Via @consultor_juridico | A tese da legítima defesa da honra, ainda usada por acusados de feminicídio, não é, tecnicamente, legítima defesa. Portanto, não exclui a ilicitude do ato. Além disso, tal argumento viola os princípios constitucionais da dignidade humana, da proteção à vida e da igualdade de gênero, estimulando a violência contra mulheres.
Com esse entendimento, o Supremo Tribunal Federal decidiu nesta terça-feira (1º/8), por unanimidade, que é inconstitucional o uso da tese da legítima defesa da honra em casos de feminicídio, tanto na fase processual quanto pré-processual, bem como perante o Tribunal do Júri, sob pena de nulidade do ato e do julgamento.

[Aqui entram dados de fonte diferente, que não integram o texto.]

Lemma return_inv : Inv w'.
Proof using HI Hon0 Htd Hset Hpast Hfront Hhelped.
  split; try by apply HI.
  - split; try by apply HI.
    + intros N v HN. destruct (i_lag _ _ _ HI _ _ HN) as (k & i & HkN & [Hon Hs]).
      assert (k ≠ t) as Hk.
      { intros ->. change (at_pos (S (backw w)) N v w) in HN. destruct (Hpast _ HkN) as (j & u & Hj & Hle).
        rewrite (wfq_pos_inj _ _ _ _ _ _ _ _ HI Hj HN) in Hle. lia. }
      exists k, i. rewrite return_mine by done. split; [done|]. split; [by apply return_on|].
      by rewrite return_ann.
    + intros k Hk. destruct (i_claimed _ _ _ HI _ Hk) as (a & h & i & lo & lin & Hak & ? & Hg).
      assert (k ≠ t) by (intros ->; done).
      exists a, h, i, lo, lin. by rewrite return_thr, return_ann.
    + intros k N. destruct (decide (k = t)) as [->|Hk]; [by rewrite return_mine_t|].
      rewrite return_mine by done. intros HN.
      destruct (i_mine _ _ _ HI _ _ HN) as (? & v & i & lo & lin & x & Hg & ?).
      split; [done|]. exists v, i, lo, lin, x. by rewrite return_thr, return_ann.
    + intros k k' N Hk Hk'. simpl in Hk, Hk'. apply lookup_delete_Some in Hk as [_ Hk], Hk' as [_ Hk'].
      by eapply (i_mine_inj _ _ _ HI).
  - intros k Hk. destruct (decide (k = t)) as [->|Hkt].
    + destruct (Hset Hk) as (X & HX & Hs). exists X. split; [done|]. by rewrite return_ann_t.
    + apply (slot_kept _ _ _ w); try done; [by apply HI|by apply return_ann|..].
      * intros _. by apply quiet_ret.
      * simpl. lia.
      * intros _. by apply return_mine.
      * intros i Hi. by rewrite lookup_ge_None_2.
  - intros k. destruct (decide (k = t)) as [->|Hk]; [by rewrite return_ann_t; intros []|].
    rewrite return_ann by done. apply (i_ann _ _ _ HI).
  - intros k p. destruct (decide (k = t)) as [->|Hk]; [by rewrite return_thr_t|].
    rewrite return_thr by done. intros ?%(i_ids _ _ _ HI). simpl. lia.
  - intros k p. destruct (decide (k = t)) as [->|Hk]; [by rewrite return_thr_t|].
    rewrite return_thr by done. apply (i_lo _ _ _ HI).
  - intros k i u o lo lin. destruct (decide (k = t)) as [->|Hk]; [by rewrite return_thr_t|].
    rewrite return_thr by done. apply (i_uop _ _ _ HI).
  - intros k. destruct (decide (k = t)) as [->|Hk].
    + intros _. by rewrite return_ann_t, return_mine_t.
    + rewrite return_thr, return_ann, return_mine by done. apply (i_gone _ _ _ HI).
  - intros v i o lo lin k a h Hv Hak.
    destruct (decide (v = t)) as [->|Hvt]; [by rewrite return_thr_t in Hv|].
    destruct (decide (k = t)) as [->|Hkt]; [by rewrite return_ann_t in Hak|].
    rewrite return_thr in Hv by done. rewrite return_ann in Hak by done. by eapply (i_late _ _ _ HI).
  - intros v p Hv. destruct (decide (v = t)) as [->|Hvt]; [by rewrite return_thr_t in Hv|].
    rewrite return_thr in Hv by done. rewrite return_ann by done. by eapply (i_snap _ _ _ HI).
  - intros k Hs Hw. destruct (decide (k = t)) as [->|Hkt]; [by rewrite return_ann_t in Hs; destruct Hs|].
    rewrite return_ann in Hs by done. destruct Hs as [[a h] Ha].
    destruct (ann_slot _ _ _ _ _ _ HI Ha) as (_ & i & _ & _ & _ & _ & Hon & _).
    etrans; [apply (return_pot k i); [by split|done]|]. apply (i_pot _ _ _ HI); [by eexists|done].
  - intros k Hk. simpl in Hk. destruct (decide (k = t)) as [->|Hkt]; [done|].
    rewrite return_ann by done. by apply (i_todo _ _ _ HI).
  - destruct (i_limit _ _ _ HI). simpl. lia.
Qed.

Lemma wfq_return_step : Inv w' ∧ ∀ u, u ≠ t → R u w w'.
Proof using HI Hon0 Htd Hset Hpast Hfront Hhelped.
  split; [apply return_inv|]. intros u Hu.
  assert (∀ k i, annd k i w → k ≠ t → annd k i w') as Hann.
  { intros k i [? ?] Hk. split; [by apply return_on|by rewrite return_ann]. }
  split; try done.
  - apply quiet_helped. by apply quiet_ret.
  - intros _. by apply quiet_ret.
  - simpl. lia.
  - intros l x Hl. by exists x.
  - split; [by apply return_mine|done].
  - by apply return_ann.
  - intros k i o lo Hr. assert (on k i w') as [Hk _]%return_on by (by exists o, lo). left.
    split; [|done]. destruct Hr as (_ & lin & Hg). rewrite return_thr in Hg by done.
    by eapply thr_running.
  - intros k i Ha [Hk _]%return_on. by rewrite return_ann, return_mine.
  - intros k i [[[Hk Hon]%return_on Hs] Hw]. rewrite return_ann in Hs |- * by done.
    left. assert (active k i w) as Hac by done. split; [done|]. split; [done|].
    pose proof (return_pot _ _ Hac Hk). split; [unfold events; simpl; lia|]. split; [done|by left].
  - intros k i N Ha HN Hp. destruct (decide (k = t)) as [->|Hk]; [by destruct Hp; apply Hpast|].
    split; [by apply Hann|]. split; [by rewrite return_mine|]. split; [by left|done].
  - intros k i X j F v Ha HX Hpd _ _ _ _. split; [|done]. apply Hann; [done|]. intros ->.
    destruct Hset as (Y & HY & ?); [apply (i_ann _ _ _ HI), Ha|congruence].
  - intros k i j Ha Hj Hf _. split; [|by left]. apply Hann; [done|]. intros ->.
    apply Hfront. apply lookup_lt_Some in Hj as Hlt. pose proof (i_pos _ _ _ HI).
    assert (j = frontw w) as Hjf by lia. by rewrite <-Hjf.
Qed.
End return_.
End calls.
(* ===== verification/WfQueueHelp.v ===== *)
(** [wf.Queue]: the helpers [isStillPending], [helpFinishEnq], [helpFinishDeq].

    What a participant knows about the operation that it helps, and the code
    that settles the last enqueue and the first dequeue. *)

From S2P Require Export WfQueueCalls.
Import WfQueue WfQueueInv.

Section help.
Context {T : Type} (zero : T) (n : nat).
Abbreviation node := (node T).
Abbreviation mem := (mem T).
Abbreviation qop := (uop (queueOp T)).
Abbreviation qresp := (uresp (resp T)).
Abbreviation USp := (uspec (wf_queue_spec zero) n).
Abbreviation aux := (aux (T:=T)).
Abbreviation world := (world mem qop qresp aux).
Abbreviation Inv := (Inv zero n).
Abbreviation R := (R n).
Abbreviation proto := (queue_protocol zero n).
Abbreviation slot_ok := (slot_ok zero n).
Abbreviation pot := (pot n).
Abbreviation chainw w := (chain (w_aux w)).
Abbreviation claimsw w := (claims (w_aux w)).
Abbreviation frontw w := (front (w_aux w)).
Abbreviation backw w := (back (w_aux w)).
Abbreviation annw w := (ann (w_aux w)).
Abbreviation minew w := (mine (w_aux w)).
Abbreviation todow w := (todo (w_aux w)).
Implicit Types (w : world) (t k i j a h c d : nat) (X : opDesc) (v : T).
Abbreviation free_step := (free_step zero n).
Context (pg : progress) (t : nat).
Abbreviation rely := (R t).
Abbreviation wp := (Logic.wp USp proto pg t).
#[local] Existing Instance wfq_queue_R_order.

(** ** Facts that the others respect *)

Section stability.
Context (w w' : world) (HR : rely w w').

Lemma wfq_pos_stable j l v : at_pos j l v w → at_pos j l v w'.
Proof. apply wfq_prefix_at_pos, (r_chain _ _ _ _ HR). Qed.

Lemma desc_stable c X : descs (w_mem w) !! c = Some X → descs (w_mem w') !! c = Some X.
Proof. apply prefix_lookup_Some', (r_descs _ _ _ _ HR). Qed.

Lemma claim_stable j k : claimsw w !! j = Some k → claimsw w' !! j = Some k.
Proof. apply prefix_lookup_Some', (r_claims _ _ _ _ HR). Qed.

Lemma linked_stable l : linked l w → linked l w'.
Proof. apply prefix_linked, (r_chain _ _ _ _ HR). Qed.

Lemma grows : length (chainw w) ≤ length (chainw w') ∧ length (claimsw w) ≤ length (claimsw w') ∧
  frontw w ≤ frontw w' ∧ backw w ≤ backw w' ∧ g_now (w_gh w) ≤ g_now (w_gh w').
Proof.
  split; [apply prefix_length, HR|]. split; [apply prefix_length, HR|]. split_and!; apply HR.
Qed.

Lemma kept_settled k : kept_or_settled k w w' → settled k w → settled k w'.
Proof.
  intros [Hs|?] (X & HX & ?); [|done]. exists X. split; [|done].
  eapply desc_of_kept; [apply HR|done|done].
Qed.

Lemma on_stable k i : on k i w' → i < g_now (w_gh w) → on k i w ∧ snap (w_aux w') k = snap (w_aux w) k.
Proof.
  intros (o & lo & Hr) Hi. destruct (r_new _ _ _ _ HR _ _ _ _ Hr) as [[? ?]|[? _]]; [|lia].
  split; [by exists o, lo|done].
Qed.

(** The slot of the enqueue that linked [N], while the tail is at position [j]. *)
Lemma lag_later k i N j v :
  Inv w' → annd k i w → minew w !! k = Some N → at_pos (S j) N v w → backw w' ≤ j →
  annd k i w' ∧ minew w' !! k = Some N ∧ kept_or_settled k w w'.
Proof.
  intros HI' Ha HN Hj Hb. destruct (r_enq _ _ _ _ HR _ _ _ Ha HN) as (? & ? & ? & _); [|done].
  intros (j' & v' & Hj' & Hle). rewrite (wfq_pos_inj _ _ _ _ _ _ _ _ HI' Hj' (wfq_pos_stable _ _ _ Hj)) in Hle. lia.
Qed.
End stability.

Lemma lag_slot N v w x k :
  Inv w → at_pos (S (backw w)) N v w → nodes (w_mem w) !! N = Some x → enqTid x = Z.of_nat k →
  ∃ i X, annd k i w ∧ minew w !! k = Some N ∧ desc_of k w = Some X ∧ enqueue X = true ∧
    od_node X = Some N.
Proof.
  intros HI HN Hx He. destruct (i_lag _ _ _ HI _ _ HN) as (k' & i & HkN & Ha).
  destruct (i_mine _ _ _ HI _ _ HkN) as (_ & u & _ & _ & _ & x' & _ & Hx' & _ & He' & _).
  assert (k' = k) as -> by (simplify_eq; lia).
  destruct (mine_waiting _ _ _ _ _ HI HkN (proj2 Ha)) as (X & u' & HX & Ho & HXN & _).
  exists i, X. split_and!; try done. apply Ho.
Qed.

(** ** Allocating a descriptor *)

Lemma wp_new_desc {A} (Q : budget → A → world → Prop) m X K w :
  (∀ w' d, rely w w' → Inv w' → descs (w_mem w') !! d = Some X → wp Q (Steps m) (K d) w') →
  wp Q (Steps (S m)) (Act (new descs_f X) K) w.
Proof.
  intros HK. wp_go wp_new as w1 HR1 HI1. exists [], (w_aux w1).
  destruct (newdesc_step zero n w1 X HI1) as [HI2 HR2].
  split; [by apply free_good|]. apply HK; [etrans; [exact HR1|apply HR2]|done|].
  by apply lookup_snoc_eq.
Qed.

O Supremo já havia formado maioria contra a tese em junho. Na sessão desta terça-feira, o julgamento foi finalizado e os ministros acompanharam uma alteração proposta por Dias Toffoli, relator do caso.

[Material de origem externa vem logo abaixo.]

(* ===== verification/WfQueueObject.v ===== *)
(** [wf.Queue] is a linearizable, wait-free queue ([wf/queue.go]). *)

From S2P Require Export WfQueueMethods.
Import WfQueue WfQueueInv.

Module WfQueueObject.
Section object.
Context {T : Type} (zero : T) (n : nat).
Abbreviation proto := (queue_protocol zero n).
Abbreviation USp := (uspec (wf_queue_spec zero) n).
Abbreviation pg := (WaitFree (op_steps n)).

Definition initial : aux (T:=T) :=
  Aux [(0, zero)] [] 0 0 ∅ (λ _, 0) ∅ (λ _ _, 0%Z) ∅ 0.

Lemma new_queue_inv : Inv zero n (World (new_mem zero n) (Ghost [] ∅ 0 []) initial).
Proof.
  set (w := World _ _ _).
  assert (∀ k, desc_of k w = if decide (k < n) then Some (OpDesc (-1) false true None) else None) as Hd.
  { intros k. unfold desc_of. simpl. rewrite list_lookup_fmap. case_decide as Hk.
    - rewrite lookup_seq_lt by done. simpl. by apply lookup_replicate_2.
    - rewrite lookup_seq_ge by lia. done. }
  assert (∀ k, phase_of k w = (-1)%Z) as Hp by (intros k; unfold phase_of; rewrite Hd; by case_decide).
  split; try done.
  - split; try done; simpl.
    + intros [|j] l v Hj; [|done]. unfold at_pos in Hj. simpl in Hj. simplify_eq.
      exists noTid. split; [done|by left].
    + apply NoDup_singleton.
    + by exists 0, zero.
    + by exists 0, zero.
    + lia.
  - simpl. by rewrite length_fmap, length_seq.
  - intros k Hk. eexists. split; [rewrite Hd; by rewrite decide_True|]. done.
  - intros k [a Ha]. done.
  - intros k [a Ha]. done.
  - intros k. rewrite Hp. split; [done|]. by vm_compute.
Qed.

Lemma wfq_queue_verified : verified USp proto pg (queue_object zero n (new_mem zero n)).
Proof.
  split.
  - exists initial. apply new_queue_inv.
  - intros t id o w HI Hidle -> Hal. simpl in Hal. unfold allowed in Hal.
    apply andb_true_iff in Hal as [Hc%bool_decide_eq_true Hop].
    assert (match o with UHandle => True | UApply u _ => u = t ∧ t < n end) as Hop'.
    { destruct o as [|u o]; [done|]. apply andb_true_iff in Hop as [[Ht Hu]%andb_true_iff _].
      apply bool_decide_eq_true in Ht, Hu. by subst. }
    exists (called t w). destruct (wfq_call_step zero n t o w HI Hidle Hc Hop') as [HI' HR'].
    split; [exact HI'|]. split; [exact HR'|]. intros.
    destruct (i_gone _ _ _ HI _ Hidle) as (Ha & Hm & _).
    assert (ready t o (World (w_mem w) (g_call t (g_now (w_gh w)) o (w_gh w)) (called t w))) as Hr.
    { split; [apply pending_call|]. split; [exact Ha|]. split; [simpl; set_solver|].
      intros u. simpl. by rewrite decide_True. }
    simpl. destruct o as [|u [v|]]; simpl.
    + by apply wp_Handle.
    + destruct Hop' as [-> Ht]. by apply wp_Enqueue.
    + destruct Hop' as [-> Ht]. by apply wp_Dequeue.
Qed.

Lemma NewQueue_mem m : NewQueue zero (Z.of_nat n) = Some m → m = new_mem zero n.
Proof. unfold NewQueue. case_bool_decide; [done|]. intros [= <-]. by rewrite Nat2Z.id. Qed.

(** C7. The wait-free queue is linearizable: whatever its at most [n] participants
    call and however their steps interleave, the calls and returns are those of
    a sequential FIFO queue in some order that respects real time, a [Dequeue]
    that returns [false] included; the [Handle] calls return 0, 1, ... and
    panic beyond [n]. *)
Theorem wf_queue_linearizable m cs s :
  NewQueue zero (Z.of_nat n) = Some m → reaches (queue_object zero n m) cs s →
  linearizable (uspec (wf_queue_spec zero) n) (sy_hist s).
Proof. intros ->%NewQueue_mem. by apply (verified_linearizable USp proto _ pg), wfq_queue_verified. Qed.

(** C8. It is wait-free: under any schedule an operation has returned, or is about
    to, after [232 * n * n + 244 * n + 21] steps of its own. *)
Theorem wf_queue_wait_free m cs s t r :
  NewQueue zero (Z.of_nat n) = Some m → reaches (queue_object zero n m) cs s →
  sy_thr s !! t = Some r →
  r_steps r ≤ 232 * n * n + 244 * n + 21 ∧
  (r_steps r = 232 * n * n + 244 * n + 21 → ∃ v, r_prog r = Ret v).
Proof.
  intros ->%NewQueue_mem Hs Ht.
  assert (op_steps n = 232 * n * n + 244 * n + 21) as <- by (unfold op_steps, slot_steps, max_pot; lia).
  exact (verified_waitfree USp proto _ pg cs s t r _ wfq_queue_verified eq_refl Hs Ht).
Qed.

(** No schedule makes a method of the wait-free queue dereference nil or index
    out of range. *)
Theorem wf_queue_no_panic m cs :
  NewQueue zero (Z.of_nat n) = Some m →
  exec (queue_object zero n m) cs (start (queue_object zero n m)) ≠ Crash.
Proof. intros ->%NewQueue_mem. by apply (verified_no_crash USp proto _ pg), wfq_queue_verified. Qed.
End object.

Definition demo_memory : mem nat := default (new_mem 0 0) (NewQueue 0 2).

Definition demo_object : object (mem nat) (uop (queueOp nat)) (uresp (resp nat)) :=
  queue_object 0 2 demo_memory.

(** Goroutine 0 stalls right after it announced its enqueue; goroutine 1
    completes it on its way to a dequeue; goroutine 0 resumes, and finds the
    queue empty when it dequeues.  A third participant is refused. *)
Definition demo_schedule : list (cmd (uop (queueOp nat))) :=
  Call 0 UHandle :: replicate 2 (Step 0) ++ Call 1 UHandle :: replicate 2 (Step 1) ++
  Call 0 (UApply 0 (enqueueOp 7)) :: replicate 11 (Step 0) ++
  Call 1 (UApply 1 dequeueOp) :: replicate 84 (Step 1) ++ replicate 10 (Step 0) ++
  Call 0 (UApply 0 dequeueOp) :: replicate 43 (Step 0) ++
  Call 2 UHandle :: replicate 2 (Step 2).

Lemma wf_queue_demo_new : NewQueue 0 (Z.of_nat 2) = Some demo_memory.
Proof. reflexivity. Qed.

Lemma wf_queue_linearizable_witness : ∃ s,
  reaches demo_object demo_schedule s ∧
  sy_hist s = [EInv 0 0 UHandle; ERes 0 0 (RHandle 0); EInv 1 2 UHandle;
               ERes 1 2 (RHandle 1); EInv 0 4 (UApply 0 (enqueueOp 7));
               EInv 1 5 (UApply 1 dequeueOp); ERes 1 5 (RApply (RVal 7 true));
               ERes 0 4 (RApply RDone); EInv 0 8 (UApply 0 dequeueOp);
               ERes 0 8 (RApply (RVal 0 false)); EInv 2 10 UHandle; ERes 2 10 RPanic] ∧
  linearizable (uspec (wf_queue_spec 0) 2) (sy_hist s).
Proof.
  destruct (run_history_reaches demo_object demo_schedule _
    ltac:(vm_compute; reflexivity)) as (s & Hs & Hh).
  exists s. split; [exact Hs|]. split; [exact Hh|].
  exact (wf_queue_linearizable 0 2 demo_memory demo_schedule s wf_queue_demo_new Hs).
Defined.

Lemma wf_queue_wait_free_witness : ∃ s r,
  reaches demo_object (take 102 demo_schedule) s ∧ sy_thr s !! 1 = Some r ∧
  r_steps r = 83 ∧ r_steps r ≤ 232 * 2 * 2 + 244 * 2 + 21.
Proof.
  destruct (run_steps_reaches demo_object (take 102 demo_schedule) 1 83
    ltac:(vm_compute; reflexivity)) as (s & r & Hs & Hr & Hn).
  exists s, r. split; [exact Hs|]. split; [exact Hr|]. split; [exact Hn|].
  exact (proj1 (wf_queue_wait_free 0 2 demo_memory _ s 1 r wf_queue_demo_new Hs Hr)).
Defined.

Lemma wf_queue_no_panic_witness :
  exec demo_object demo_schedule (start demo_object) ≠ Crash.
Proof. exact (wf_queue_no_panic 0 2 demo_memory demo_schedule wf_queue_demo_new). Defined.
End WfQueueObject.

Toffoli incluiu em seu voto trecho segundo o qual não fere a soberania do Tribunal do Júri o provimento de apelação contra absolvições fundadas na tese da legítima defesa da honra.
Votaram na tarde desta terça as ministras Cármen Lúcia e Rosa Weber, presidente do STF. Para Cármen, a tese da legítima defesa da honra admite como aceitável que se mate mulheres, sem que os agressores sejam punidos.
“É preciso que isso seja extirpado inteiramente. Mais que uma questão de constitucionalidade, que tem como base a dignidade humana, estamos falando de dignidade no sentido próprio, subjetivo e concreto de uma sociedade que ainda hoje é sexista, machista, misógina e mata mulheres apenas porque elas querem ser o que elas são: mulheres donas de suas vidas”, disse a ministra.
Para Cármen, é um bom momento para que o Judiciário retire do cenário jurídico a “possibilidade de se ter como aceita a morte provocada por um homem, sem pena alguma [a ele imposta]”.
“A jurisprudência há de se fazer coerente com o tempo em que vivemos. Um tempo de dignidade humana descrita constitucionalmente, mas de indignidades desumanas que prevalecem, especialmente contra alguns grupos”.
Segunda a votar nesta terça-feira, a ministra Rosa Weber afirmou que a tese da legítima defesa da honra traduz expressão de uma sociedade “patriarcal, arcaica e autoritária”.
“Não há espaço no contexto de uma sociedade democrática, livre, justa e solidária, fundada no primado da dignidade da pessoa humana, para a restauração de costumes medievais e desumanos do passado, pelos quais tantas mulheres foram vítimas da violência e do abuso por causa de uma ideologia patriarcal fundada no pressuposto da superioridade masculina.”
“Atualmente, sob a égide da ordem constitucional de 1988, a sociedade brasileira comprometida com o princípio da dignidade da pessoa humana e com o repúdio à violência e à todas as formas de discriminação, já não mais tolera que nenhuma pessoa seja privada do direito à vida”, concluiu.
ADPF
A decisão foi tomada na ADPF 779, ajuizada pelo PDT. Na ação, a legenda pede para que seja afastando o entendimento da legitima defesa da honra e que se dê interpretação conforme a Constituição ao artigo 483, III, § 2º, do Código de Processo Penal.
Ao votar em junho, Toffoli afirmou que a tese não se enquadra na legítima defesa estabelecida pelo artigo 25 do Código Penal: “Entende-se em legítima defesa quem, usando moderadamente dos meios necessários, repele injusta agressão, atual ou iminente, a direito seu ou de outrem”.
O relator destacou que quem usa violência contra a mulher para reprimir um adultério não está protegido por essa excludente de ilicitude. Afinal, essa pessoa não está se defendendo de uma agressão injusta, mas atacando uma mulher “de forma desproporcional, covarde e criminosa”.
Ele também ressaltou que a honra é um atributo personalíssimo, que não pode ser abalada em virtude de ato atribuído a terceiro. Quem tiver sua honra lesada pode buscar compensação por outros meios, como ações cíveis, disse Toffoli.
“A legítima defesa da honra é recurso retórico odioso, desumano e cruel, usado por acusados de feminicídio para imputar às vítimas a causa de suas próprias mortes ou lesões, contribuindo para a perpetuação da cultura de violência contra as mulheres no país”, disse.